TASK GOAL: Give the lines below again exactly, starting with the line that holds "split; [done|]. intros [|i']" and going on through the line that holds "bool) l j n".

(Items listed in a dataset)
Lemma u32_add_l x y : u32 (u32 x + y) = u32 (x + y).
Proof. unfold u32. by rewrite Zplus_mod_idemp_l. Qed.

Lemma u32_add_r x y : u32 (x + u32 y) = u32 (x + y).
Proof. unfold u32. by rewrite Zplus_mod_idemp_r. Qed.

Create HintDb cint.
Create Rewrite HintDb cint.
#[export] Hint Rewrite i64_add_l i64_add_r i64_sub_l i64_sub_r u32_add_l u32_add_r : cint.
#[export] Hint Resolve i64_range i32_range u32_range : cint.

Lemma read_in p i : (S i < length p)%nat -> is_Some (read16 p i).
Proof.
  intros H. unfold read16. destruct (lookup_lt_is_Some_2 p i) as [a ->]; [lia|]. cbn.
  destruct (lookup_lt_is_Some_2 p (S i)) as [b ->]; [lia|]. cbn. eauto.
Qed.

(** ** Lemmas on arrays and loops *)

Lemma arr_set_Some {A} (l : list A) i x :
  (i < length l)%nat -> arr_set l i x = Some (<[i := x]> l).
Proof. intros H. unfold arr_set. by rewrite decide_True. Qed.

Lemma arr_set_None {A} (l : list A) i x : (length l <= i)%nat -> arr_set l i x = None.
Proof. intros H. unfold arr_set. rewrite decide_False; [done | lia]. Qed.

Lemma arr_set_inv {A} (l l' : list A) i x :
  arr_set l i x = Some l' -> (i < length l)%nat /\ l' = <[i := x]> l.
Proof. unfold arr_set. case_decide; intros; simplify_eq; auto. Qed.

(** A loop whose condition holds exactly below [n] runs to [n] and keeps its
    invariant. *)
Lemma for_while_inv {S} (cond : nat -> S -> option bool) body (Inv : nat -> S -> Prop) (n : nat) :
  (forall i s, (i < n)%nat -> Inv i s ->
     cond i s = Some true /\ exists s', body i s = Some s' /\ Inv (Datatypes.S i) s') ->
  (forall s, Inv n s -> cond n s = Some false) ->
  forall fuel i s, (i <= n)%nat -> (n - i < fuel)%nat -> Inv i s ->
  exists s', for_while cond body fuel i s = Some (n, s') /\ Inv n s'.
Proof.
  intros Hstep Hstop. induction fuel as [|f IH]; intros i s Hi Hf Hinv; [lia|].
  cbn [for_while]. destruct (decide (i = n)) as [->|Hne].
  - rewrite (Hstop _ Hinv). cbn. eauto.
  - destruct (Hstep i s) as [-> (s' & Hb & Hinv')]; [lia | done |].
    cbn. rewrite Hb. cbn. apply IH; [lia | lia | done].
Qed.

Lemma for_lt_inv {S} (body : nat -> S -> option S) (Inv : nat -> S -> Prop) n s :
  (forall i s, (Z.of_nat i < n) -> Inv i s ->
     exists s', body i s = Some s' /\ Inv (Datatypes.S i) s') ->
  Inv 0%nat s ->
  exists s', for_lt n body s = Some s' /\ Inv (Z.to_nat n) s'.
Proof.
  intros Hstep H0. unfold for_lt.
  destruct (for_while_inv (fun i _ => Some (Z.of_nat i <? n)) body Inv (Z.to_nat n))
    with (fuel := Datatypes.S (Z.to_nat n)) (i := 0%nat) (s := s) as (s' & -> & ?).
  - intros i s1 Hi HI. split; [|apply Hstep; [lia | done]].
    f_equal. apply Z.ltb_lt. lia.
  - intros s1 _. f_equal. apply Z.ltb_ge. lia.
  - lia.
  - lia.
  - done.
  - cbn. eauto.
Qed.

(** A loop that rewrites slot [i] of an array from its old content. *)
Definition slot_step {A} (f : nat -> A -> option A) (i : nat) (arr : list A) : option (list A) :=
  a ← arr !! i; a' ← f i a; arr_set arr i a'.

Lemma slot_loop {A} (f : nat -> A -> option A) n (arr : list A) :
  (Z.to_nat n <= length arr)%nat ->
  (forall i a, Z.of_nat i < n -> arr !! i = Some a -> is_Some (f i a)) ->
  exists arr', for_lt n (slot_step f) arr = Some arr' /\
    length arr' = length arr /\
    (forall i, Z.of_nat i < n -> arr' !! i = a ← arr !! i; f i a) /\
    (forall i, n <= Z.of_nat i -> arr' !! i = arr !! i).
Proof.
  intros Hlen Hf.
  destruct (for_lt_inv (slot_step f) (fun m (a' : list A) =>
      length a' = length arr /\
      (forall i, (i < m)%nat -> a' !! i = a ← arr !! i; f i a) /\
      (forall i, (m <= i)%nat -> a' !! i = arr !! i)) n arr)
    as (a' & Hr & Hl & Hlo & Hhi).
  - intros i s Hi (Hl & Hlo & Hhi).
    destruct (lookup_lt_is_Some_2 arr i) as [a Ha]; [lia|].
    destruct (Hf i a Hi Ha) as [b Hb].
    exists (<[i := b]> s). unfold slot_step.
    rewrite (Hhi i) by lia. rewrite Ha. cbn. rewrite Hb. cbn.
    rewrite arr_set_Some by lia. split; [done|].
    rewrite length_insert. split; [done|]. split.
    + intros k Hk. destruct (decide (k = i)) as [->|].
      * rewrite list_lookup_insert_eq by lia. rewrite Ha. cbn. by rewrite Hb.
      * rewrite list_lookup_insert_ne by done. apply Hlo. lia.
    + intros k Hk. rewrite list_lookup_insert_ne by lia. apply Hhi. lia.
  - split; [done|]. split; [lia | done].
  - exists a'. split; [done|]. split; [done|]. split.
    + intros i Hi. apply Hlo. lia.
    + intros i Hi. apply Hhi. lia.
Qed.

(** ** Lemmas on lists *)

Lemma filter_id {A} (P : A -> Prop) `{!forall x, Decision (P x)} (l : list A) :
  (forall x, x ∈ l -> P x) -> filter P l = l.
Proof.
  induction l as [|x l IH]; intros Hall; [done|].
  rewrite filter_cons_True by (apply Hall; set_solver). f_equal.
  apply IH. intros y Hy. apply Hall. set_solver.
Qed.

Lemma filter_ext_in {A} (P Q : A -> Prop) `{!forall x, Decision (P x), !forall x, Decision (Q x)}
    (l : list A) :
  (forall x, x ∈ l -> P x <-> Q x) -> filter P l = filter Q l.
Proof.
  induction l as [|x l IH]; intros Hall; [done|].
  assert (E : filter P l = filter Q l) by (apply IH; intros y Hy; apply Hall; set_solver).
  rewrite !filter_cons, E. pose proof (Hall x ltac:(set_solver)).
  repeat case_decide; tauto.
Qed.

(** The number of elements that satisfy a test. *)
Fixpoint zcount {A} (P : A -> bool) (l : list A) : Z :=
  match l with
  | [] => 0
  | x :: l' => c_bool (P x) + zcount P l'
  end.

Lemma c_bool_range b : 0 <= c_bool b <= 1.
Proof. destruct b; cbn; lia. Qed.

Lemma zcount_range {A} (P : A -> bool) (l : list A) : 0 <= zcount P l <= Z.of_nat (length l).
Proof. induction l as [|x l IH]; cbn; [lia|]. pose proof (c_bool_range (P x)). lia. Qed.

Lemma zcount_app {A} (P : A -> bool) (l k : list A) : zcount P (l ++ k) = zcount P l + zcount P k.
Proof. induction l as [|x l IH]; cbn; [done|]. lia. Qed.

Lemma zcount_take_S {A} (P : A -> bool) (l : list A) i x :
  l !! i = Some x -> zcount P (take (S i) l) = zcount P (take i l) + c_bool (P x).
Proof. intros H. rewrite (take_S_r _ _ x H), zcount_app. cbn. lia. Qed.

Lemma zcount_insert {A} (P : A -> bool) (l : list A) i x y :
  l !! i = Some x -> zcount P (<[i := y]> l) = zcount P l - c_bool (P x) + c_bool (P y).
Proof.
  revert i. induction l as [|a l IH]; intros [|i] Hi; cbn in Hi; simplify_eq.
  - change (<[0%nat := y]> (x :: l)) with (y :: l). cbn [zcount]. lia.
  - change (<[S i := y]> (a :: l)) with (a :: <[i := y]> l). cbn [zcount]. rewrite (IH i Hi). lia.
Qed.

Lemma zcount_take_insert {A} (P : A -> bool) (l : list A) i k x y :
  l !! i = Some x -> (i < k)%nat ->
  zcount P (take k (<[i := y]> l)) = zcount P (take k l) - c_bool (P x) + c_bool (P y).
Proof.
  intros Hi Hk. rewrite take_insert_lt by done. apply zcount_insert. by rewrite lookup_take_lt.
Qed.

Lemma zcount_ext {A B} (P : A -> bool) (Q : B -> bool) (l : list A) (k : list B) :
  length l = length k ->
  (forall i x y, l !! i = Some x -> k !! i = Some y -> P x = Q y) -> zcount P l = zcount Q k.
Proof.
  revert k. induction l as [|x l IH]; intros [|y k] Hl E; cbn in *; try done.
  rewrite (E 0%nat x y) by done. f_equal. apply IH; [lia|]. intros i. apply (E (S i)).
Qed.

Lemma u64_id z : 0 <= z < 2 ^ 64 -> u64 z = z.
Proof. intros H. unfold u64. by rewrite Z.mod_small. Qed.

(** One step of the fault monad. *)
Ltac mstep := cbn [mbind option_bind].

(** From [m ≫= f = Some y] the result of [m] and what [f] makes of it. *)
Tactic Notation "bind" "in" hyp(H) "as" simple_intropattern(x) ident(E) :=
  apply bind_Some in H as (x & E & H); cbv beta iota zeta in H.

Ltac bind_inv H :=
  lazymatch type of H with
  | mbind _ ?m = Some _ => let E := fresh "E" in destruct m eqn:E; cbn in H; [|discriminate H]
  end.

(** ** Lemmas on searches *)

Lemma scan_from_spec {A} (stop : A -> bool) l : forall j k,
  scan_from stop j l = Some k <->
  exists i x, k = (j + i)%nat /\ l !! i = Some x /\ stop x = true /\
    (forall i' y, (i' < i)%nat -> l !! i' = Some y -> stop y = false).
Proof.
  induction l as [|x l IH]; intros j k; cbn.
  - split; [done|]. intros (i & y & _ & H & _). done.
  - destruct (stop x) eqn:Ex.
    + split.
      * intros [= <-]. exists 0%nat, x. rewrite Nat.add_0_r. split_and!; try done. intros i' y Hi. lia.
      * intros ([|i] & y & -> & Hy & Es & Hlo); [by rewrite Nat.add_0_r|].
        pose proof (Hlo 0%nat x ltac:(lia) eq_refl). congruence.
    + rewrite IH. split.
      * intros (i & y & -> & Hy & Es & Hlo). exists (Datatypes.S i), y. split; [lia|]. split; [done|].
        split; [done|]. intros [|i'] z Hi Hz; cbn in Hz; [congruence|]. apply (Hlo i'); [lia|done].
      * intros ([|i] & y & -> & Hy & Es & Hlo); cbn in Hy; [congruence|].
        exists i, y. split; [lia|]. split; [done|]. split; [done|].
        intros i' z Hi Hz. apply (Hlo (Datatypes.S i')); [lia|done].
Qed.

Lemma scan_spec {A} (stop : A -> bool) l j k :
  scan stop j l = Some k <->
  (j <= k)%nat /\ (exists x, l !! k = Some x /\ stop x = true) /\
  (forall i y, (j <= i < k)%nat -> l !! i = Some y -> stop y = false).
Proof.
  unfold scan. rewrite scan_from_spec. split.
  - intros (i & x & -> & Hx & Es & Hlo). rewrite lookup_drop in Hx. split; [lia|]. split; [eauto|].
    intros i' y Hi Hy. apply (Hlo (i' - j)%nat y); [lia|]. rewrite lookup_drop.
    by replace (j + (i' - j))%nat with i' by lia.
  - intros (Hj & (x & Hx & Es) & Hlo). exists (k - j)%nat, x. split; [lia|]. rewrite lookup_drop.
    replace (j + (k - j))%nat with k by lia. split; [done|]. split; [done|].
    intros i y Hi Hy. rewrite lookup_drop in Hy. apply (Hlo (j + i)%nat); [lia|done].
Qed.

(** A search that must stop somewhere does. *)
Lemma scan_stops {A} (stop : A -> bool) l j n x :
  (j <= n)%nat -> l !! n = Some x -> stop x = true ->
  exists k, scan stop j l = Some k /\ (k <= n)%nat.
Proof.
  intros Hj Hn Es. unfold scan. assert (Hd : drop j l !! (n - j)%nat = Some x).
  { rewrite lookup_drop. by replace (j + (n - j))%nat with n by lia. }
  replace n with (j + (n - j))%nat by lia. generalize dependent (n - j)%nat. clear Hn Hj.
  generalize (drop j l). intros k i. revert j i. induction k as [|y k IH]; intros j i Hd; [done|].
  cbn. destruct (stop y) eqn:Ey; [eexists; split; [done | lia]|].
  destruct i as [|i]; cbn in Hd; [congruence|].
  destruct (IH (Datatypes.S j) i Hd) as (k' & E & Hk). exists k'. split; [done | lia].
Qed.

OUTPUT FOR THIS TASK:
        split; [done|]. intros [|i'] z Hi Hz; cbn in Hz; [congruence|]. apply (Hlo i'); [lia|done].
      * intros ([|i] & y & -> & Hy & Es & Hlo); cbn in Hy; [congruence|].
        exists i, y. split; [lia|]. split; [done|]. split; [done|].
        intros i' z Hi Hz. apply (Hlo (Datatypes.S i')); [lia|done].
Qed.

Lemma scan_spec {A} (stop : A -> bool) l j k :
  scan stop j l = Some k <->
  (j <= k)%nat /\ (exists x, l !! k = Some x /\ stop x = true) /\
  (forall i y, (j <= i < k)%nat -> l !! i = Some y -> stop y = false).
Proof.
  unfold scan. rewrite scan_from_spec. split.
  - intros (i & x & -> & Hx & Es & Hlo). rewrite lookup_drop in Hx. split; [lia|]. split; [eauto|].
    intros i' y Hi Hy. apply (Hlo (i' - j)%nat y); [lia|]. rewrite lookup_drop.
    by replace (j + (i' - j))%nat with i' by lia.
  - intros (Hj & (x & Hx & Es) & Hlo). exists (k - j)%nat, x. split; [lia|]. rewrite lookup_drop.
    replace (j + (k - j))%nat with k by lia. split; [done|]. split; [done|].
    intros i y Hi Hy. rewrite lookup_drop in Hy. apply (Hlo (j + i)%nat); [lia|done].
Qed.

(** A search that must stop somewhere does. *)
Lemma scan_stops {A} (stop : A -> bool) l j n x :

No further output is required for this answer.